EXTRACTED INFORMATION:
(** * A shallow embedding of QuadTree.js (flamurey/quadtree-js 1.1.1)

    The point quadtree of [src/QuadTree.js]: the constructor, [split],
    [getIndexForRect], [hasIntersection], [getIndexForPoint], [insert],
    [retrieve] and [clear].

    Modelling choices.
    - JavaScript numbers used as coordinates are exact rationals ([Q]);
      comparisons are the value comparisons of [Q].  The capacity policy
      and the level are integers ([Z]).  The code computes [right - left]
      and the midpoints in double precision, where they round and
      overflow: what depends on their value is stated over [Doubles], the
      same functions over binary64 floats.
    - A node is a record; [this.nodes] is a list of nodes (the JavaScript
      array, [[]] for a leaf), read by index with stdpp's lookup.
    - Methods mutate [this]; the tree is owned by its root only, so a method
      becomes a function returning the new node.
    - A method call on [undefined] raises [TypeError]; [insert] recurses
      into freshly made children, so it carries a fuel bounding the depth of
      nested calls, and [OutOfFuel] is the model running out of it. *)

From Stdlib Require Import QArith Lqa Floats.
From stdpp Require Import base list numbers.

#[local] Open Scope Z_scope.

(** ** Results of fallible code *)

Inductive res (A : Type) : Type :=
| Ok (a : A)
| TypeError
| OutOfFuel.
Arguments Ok {A} a.
Arguments TypeError {A}.
Arguments OutOfFuel {A}.

#[global] Instance res_ret : MRet res := λ A a, Ok a.

#[global] Instance res_bind : MBind res := λ A B k m,
  match m with
  | Ok a => k a
  | TypeError => TypeError
  | OutOfFuel => OutOfFuel
  end.

(** ** Data model *)

(** [point]: an object with [lon] and [lat]; whatever else it carries is
    opaque to the tree ([payload]). *)
Record Point := mkPoint { lon : Q; lat : Q; payload : nat }.

(** [pRect], and the rectangle handed to the constructor. *)
Record Rect := mkRect { left : Q; bottom : Q; right : Q; top : Q }.

(** [this.bounds]: the constructor's rectangle with [width] and [height]
    stored into it. *)
Record Bounds := mkBounds { rect :> Rect; width : Q; height : Q }.

#[local] Unset Elimination Schemes.
Inductive Quadtree := mkQuadtree {
  max_objects : Z;
  max_levels : Z;
  level : Z;
  bounds : Bounds;
  objects : list Point;
  nodes : list Quadtree
}.
#[local] Set Elimination Schemes.

Definition set_objects (objs : list Point) (this : Quadtree) : Quadtree :=
  mkQuadtree (max_objects this) (max_levels this) (level this) (bounds this)
    objs (nodes this).

Definition set_nodes (nds : list Quadtree) (this : Quadtree) : Quadtree :=
  mkQuadtree (max_objects this) (max_levels this) (level this) (bounds this)
    (objects this) nds.

(** ** Number comparisons *)

Definition Qltb (x y : Q) : bool := negb (Qle_bool y x).
Definition Qgtb (x y : Q) : bool := Qltb y x.
Definition Qleb (x y : Q) : bool := Qle_bool x y.
Definition Qgeb (x y : Q) : bool := Qle_bool y x.

(** ** The constructor *)

(** [v || d] on an optional integer argument: [undefined] and [0] are
    falsy. *)
Definition or_default (v : option Z) (d : Z) : Z :=
  match v with
  | Some x => if x =? 0 then d else x
  | None => d
  end.

(** [width] and [height] are exact differences here; [Doubles.new_Quadtree]
    has them as the code computes them. *)
Definition new_Quadtree (bounds : Rect)
    (max_objects max_levels level : option Z) : Quadtree :=
  mkQuadtree
    (or_default max_objects 10)
    (or_default max_levels 4)
    (or_default level 0)
    (mkBounds bounds (right bounds - left bounds)%Q (top bounds - bottom bounds)%Q)
    [] [].

Definition ALL_NODES : list Z := [0; 1; 2; 3].

(** ** split *)

(** The midpoints are exact here; [Doubles.horMidpoint] and
    [Doubles.verMidpoint] have them as the code computes them. *)
Definition horMidpoint (this : Quadtree) : Q :=
  (left (bounds this) + width (bounds this) / 2)%Q.

Definition verMidpoint (this : Quadtree) : Q :=
  (bottom (bounds this) + height (bounds this) / 2)%Q.

(** Assigning [this.nodes[0]] to [this.nodes[3]] replaces the first four
    entries of the array, all of it when it was [[]]. *)
Definition split (this : Quadtree) : Quadtree :=
  let nextLevel := level this + 1 in
  let horMidpoint := horMidpoint this in
  let verMidpoint := verMidpoint this in
  let b := bounds this in
  let child r :=
    new_Quadtree r (Some (max_objects this)) (Some (max_levels this))
      (Some nextLevel) in
  set_nodes
    ([ child (mkRect horMidpoint (bottom b) (right b) verMidpoint);
       child (mkRect (left b) (bottom b) horMidpoint verMidpoint);
       child (mkRect (left b) verMidpoint horMidpoint (top b));
       child (mkRect horMidpoint verMidpoint (right b) (top b)) ]
     ++ drop 4 (nodes this))
    this.

(** ** Index computations *)

(** [a[i]] for an array [a] and an integer [i]; [None] is [undefined]. *)
Definition at_index {A} (a : list A) (i : Z) : option A :=
  if i <? 0 then None else a !! Z.to_nat i.

(** [this.nodes[i]] *)
Definition node_at (this : Quadtree) (i : Z) : option Quadtree :=
  at_index (nodes this) i.

(** [typeof this.nodes[0] !== 'undefined'] *)
Definition node0_defined (this : Quadtree) : bool :=
  match node_at this 0 with Some _ => true | None => false end.

Definition hasIntersection (this : Quadtree) (pRect : Rect) : bool :=
  negb (Qltb (right pRect) (left (bounds this))
        || Qltb (right (bounds this)) (left pRect)
        || Qltb (top pRect) (bottom (bounds this))
        || Qltb (top (bounds this)) (bottom pRect)).

(** The [for] loop of [getIndexForRect], from index [i] on, [n] iterations
    to go. *)
Fixpoint intersecting (this : Quadtree) (pRect : Rect) (i : Z) (n : nat)
    : res (list Z) :=
  match n with
  | O => Ok []
  | S n' =>
      match node_at this i with
      | None => TypeError
      | Some c =>
          rest ← intersecting this pRect (i + 1) n';
          Ok (if hasIntersection c pRect then i :: rest else rest)
      end
  end.

Definition getIndexForRect (this : Quadtree) (pRect : Rect) : res (list Z) :=
  if Qgeb (left (bounds this)) (left pRect)
     && Qleb (right (bounds this)) (right pRect)
     && Qgeb (bottom (bounds this)) (bottom pRect)
     && Qleb (top (bounds this)) (top pRect)
  then Ok ALL_NODES
  else intersecting this pRect 0 4.

Definition getIndexForPoint (this : Quadtree) (point : Point) : Z :=
  let horizontalMidpoint := (left (bounds this) + width (bounds this) / 2)%Q in
  let verticalMidpoint := (bottom (bounds this) + height (bounds this) / 2)%Q in
  if Qgtb (lon point) horizontalMidpoint then
    if Qgtb (lat point) verticalMidpoint then 3 else 0
  else
    if Qgtb (lat point) verticalMidpoint then 2 else 1.

(** ** insert *)

(** [this.nodes[index].insert(point)], the callee's [insert] being [ins]. *)
Definition insert_at (ins : Point → Quadtree → res Quadtree)
    (index : Z) (point : Point) (this : Quadtree) : res Quadtree :=
  match node_at this index with
  | None => TypeError
  | Some child =>
      child' ← ins point child;
      Ok (set_nodes (<[Z.to_nat index := child']> (nodes this)) this)
  end.

(** The [while] loop of [insert].  [this.objects] is [kept ++ rest] with
    [kept = objects[0..i)] and [rest = objects[i..]]: an iteration either
    splices [objects[i]] out and inserts it into a subnode, or moves [i]
    on. *)
Fixpoint redistribute (ins : Point → Quadtree → res Quadtree)
    (kept rest : list Point) (this : Quadtree) : res Quadtree :=
  match rest with
  | [] => Ok this
  | o :: rest' =>
      let index := getIndexForPoint this o in
      if negb (index =? -1) then
        this' ← insert_at ins index o (set_objects (kept ++ rest') this);
        redistribute ins kept rest' this'
      else
        redistribute ins (kept ++ [o]) rest' this
  end.

(** [fuel] counts the calls of [insert] that may be nested, the outer one
    included: [insert fuel] is [OutOfFuel] exactly when the calls nest
    deeper than [fuel]. *)
Fixpoint insert (fuel : nat) (point : Point) (this : Quadtree)
    : res Quadtree :=
  match fuel with
  | O => OutOfFuel
  | S fuel' =>
      let hasSubNodes := node0_defined this in
      let index := getIndexForPoint this point in
      if hasSubNodes && negb (index =? -1) then
        insert_at (insert fuel') index point this
      else
        let this := set_objects (objects this ++ [point]) this in
        if (Z.of_nat (length (objects this)) >? max_objects this)
           && (level this <? max_levels this)
           && negb hasSubNodes
        then
          let this := if node0_defined this then this else split this in
          redistribute (insert fuel') [] (objects this) this
        else Ok this
  end.

(** ** retrieve *)

(** The loop over [indexes]: [sub] holds, by index, what [retrieve] gives
    on each subnode. *)
Fixpoint collect (sub : list (res (list Point))) (indexes : list Z)
    (returnObjects : list Point) : res (list Point) :=
  match indexes with
  | [] => Ok returnObjects
  | i :: indexes' =>
      match at_index sub i with
      | None => TypeError
      | Some r =>
          found ← r;
          collect sub indexes' (returnObjects ++ found)
      end
  end.

(** [retrieve] changes nothing, so what it gives on the subnodes can be
    tabulated ([retrieve pRect <$> nds]) and looked up for the indices that
    [getIndexForRect] returns. *)
Fixpoint retrieve (pRect : Rect) (this : Quadtree) : res (list Point) :=
  match this with
  | mkQuadtree mo ml lv b objs nds =>
      let returnObjects := objs in
      if node0_defined this then
        indexes ← getIndexForRect this pRect;
        collect (retrieve pRect <$> nds) indexes returnObjects
      else Ok returnObjects
  end.

(** ** clear *)

(** Every subnode is cleared, then [this.nodes] is replaced by [[]]. *)
Fixpoint clear (this : Quadtree) : Quadtree :=
  match this with
  | mkQuadtree mo ml lv b objs nds =>
      let cleared := clear <$> nds in
      mkQuadtree mo ml lv b [] []
  end.

(** ** Sequences of calls *)

(** [insert] called on the root for each point of [points] in turn. *)
Fixpoint insert_all (fuel : nat) (points : list Point) (this : Quadtree)
    : res Quadtree :=
  match points with
  | [] => Ok this
  | p :: points' => this' ← insert fuel p this; insert_all fuel points' this'
  end.

(** The trees a caller can hold: a constructed root, after any calls of
    [insert] and [clear]. *)
Inductive reachable : Quadtree → Prop :=
| reach_new b mo ml lv :
    reachable (new_Quadtree b mo ml lv)
| reach_insert fuel p t t' :
    reachable t → insert fuel p t = Ok t' → reachable t'
| reach_clear t :
    reachable t → reachable (clear t).

(** ** Observations on trees *)

(** What a node is made with: its policy, level and bounds. *)
Definition header (t : Quadtree) : Z * Z * Z * Bounds :=
  (max_objects t, max_levels t, level t, bounds t).

(** Every point held in the subtree, node first, then subnodes by index. *)
Fixpoint all_points (t : Quadtree) : list Point :=
  match t with
  | mkQuadtree _ _ _ _ objs nds => objs ++ concat (all_points <$> nds)
  end.

(** The number of levels below a node. *)
Fixpoint depth (t : Quadtree) : nat :=
  match t with
  | mkQuadtree _ _ _ _ _ nds =>
      match nds with
      | [] => O
      | _ => S (foldr Nat.max O (depth <$> nds))
      end
  end.

(** The node reached from [t] through the subnode indices of [path]. *)
Fixpoint descend (t : Quadtree) (path : list nat) : option Quadtree :=
  match path with
  | [] => Some t
  | i :: path' => c ← nodes t !! i; descend c path'
  end.

(** [n] is [t] or a node below it. *)
Definition subnode (n t : Quadtree) : Prop := ∃ path, descend t path = Some n.

(** A point lies in a rectangle, borders included. *)
Definition inside (p : Point) (r : Rect) : Prop :=
  (left r <= lon p)%Q ∧ (lon p <= right r)%Q ∧
  (bottom r <= lat p)%Q ∧ (lat p <= top r)%Q.

(** A point lies in a rectangle and on none of its borders. *)
Definition strictly_inside (p : Point) (r : Rect) : Prop :=
  (left r < lon p)%Q ∧ (lon p < right r)%Q ∧
  (bottom r < lat p)%Q ∧ (lat p < top r)%Q.

(** Rectangle [b] lies in rectangle [r], borders included. *)
Definition within (b r : Rect) : Prop :=
  (left r <= left b)%Q ∧ (right b <= right r)%Q ∧
  (bottom r <= bottom b)%Q ∧ (top b <= top r)%Q.

(** The convention on bounds, [right >= left] and [top >= bottom]. *)
Definition proper (b : Rect) : Prop :=
  (left b <= right b)%Q ∧ (bottom b <= top b)%Q.

(** The subnode [split] makes at index [i]. *)
Definition quadrant (t : Quadtree) (i : nat) : option Quadtree :=
  nodes (split (set_nodes [] t)) !! i.

(** What the constructor establishes and no method changes. *)
Definition policy_ok (t : Quadtree) : Prop :=
  max_objects t ≠ 0 ∧ max_levels t ≠ 0 ∧
  width (bounds t) = (right (bounds t) - left (bounds t))%Q ∧
  height (bounds t) = (top (bounds t) - bottom (bounds t))%Q.

(** ** Clustered points *)

(** The points of [ps] get one and the same subnode index on [t], and so on
    down the subnode of that index, [n] levels deep. *)
Fixpoint clustered (n : nat) (t : Quadtree) (ps : list Point) : bool :=
  match n, ps with
  | S n', p :: _ =>
      let i := getIndexForPoint t p in
      forallb (λ q, getIndexForPoint t q =? i) ps &&
      match quadrant t (Z.to_nat i) with
      | Some c => clustered n' c ps
      | None => false
      end
  | _, _ => true
  end.

(** The tree an empty leaf [t] with [n] levels to go below it becomes when
    it has received the clustered points [ps]; [insert_all_chain] proves
    that this is what [insert_all] computes. *)
Fixpoint chain (n : nat) (t : Quadtree) (ps : list Point) : Quadtree :=
  match n, ps with
  | S n', p :: _ =>
      if Z.of_nat (length ps) >? max_objects t then
        let i := Z.to_nat (getIndexForPoint t p) in
        match quadrant t i with
        | Some c => set_nodes (<[i := chain n' c ps]> (nodes (split t))) t
        | None => t
        end
      else set_objects ps t
  | _, _ => set_objects ps t
  end.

TASK TO COMPLETE:
Using the entries shown above, reproduce verbatim the lines from the line bearing "Definition inside (p" to the line bearing "match quadrant t i with", inclusive.

RESULT OF THIS EXERCISE:
Definition inside (p : Point) (r : Rect) : Prop :=
  (left r <= lon p)%Q ∧ (lon p <= right r)%Q ∧
  (bottom r <= lat p)%Q ∧ (lat p <= top r)%Q.

(** A point lies in a rectangle and on none of its borders. *)
Definition strictly_inside (p : Point) (r : Rect) : Prop :=
  (left r < lon p)%Q ∧ (lon p < right r)%Q ∧
  (bottom r < lat p)%Q ∧ (lat p < top r)%Q.

(** Rectangle [b] lies in rectangle [r], borders included. *)
Definition within (b r : Rect) : Prop :=
  (left r <= left b)%Q ∧ (right b <= right r)%Q ∧
  (bottom r <= bottom b)%Q ∧ (top b <= top r)%Q.

(** The convention on bounds, [right >= left] and [top >= bottom]. *)
Definition proper (b : Rect) : Prop :=
  (left b <= right b)%Q ∧ (bottom b <= top b)%Q.

(** The subnode [split] makes at index [i]. *)
Definition quadrant (t : Quadtree) (i : nat) : option Quadtree :=
  nodes (split (set_nodes [] t)) !! i.

(** What the constructor establishes and no method changes. *)
Definition policy_ok (t : Quadtree) : Prop :=
  max_objects t ≠ 0 ∧ max_levels t ≠ 0 ∧
  width (bounds t) = (right (bounds t) - left (bounds t))%Q ∧
  height (bounds t) = (top (bounds t) - bottom (bounds t))%Q.

(** ** Clustered points *)

(** The points of [ps] get one and the same subnode index on [t], and so on
    down the subnode of that index, [n] levels deep. *)
Fixpoint clustered (n : nat) (t : Quadtree) (ps : list Point) : bool :=
  match n, ps with
  | S n', p :: _ =>
      let i := getIndexForPoint t p in
      forallb (λ q, getIndexForPoint t q =? i) ps &&
      match quadrant t (Z.to_nat i) with
      | Some c => clustered n' c ps
      | None => false
      end
  | _, _ => true
  end.

(** The tree an empty leaf [t] with [n] levels to go below it becomes when
    it has received the clustered points [ps]; [insert_all_chain] proves
    that this is what [insert_all] computes. *)
Fixpoint chain (n : nat) (t : Quadtree) (ps : list Point) : Quadtree :=
  match n, ps with
  | S n', p :: _ =>
      if Z.of_nat (length ps) >? max_objects t then
        let i := Z.to_nat (getIndexForPoint t p) in
        match quadrant t i with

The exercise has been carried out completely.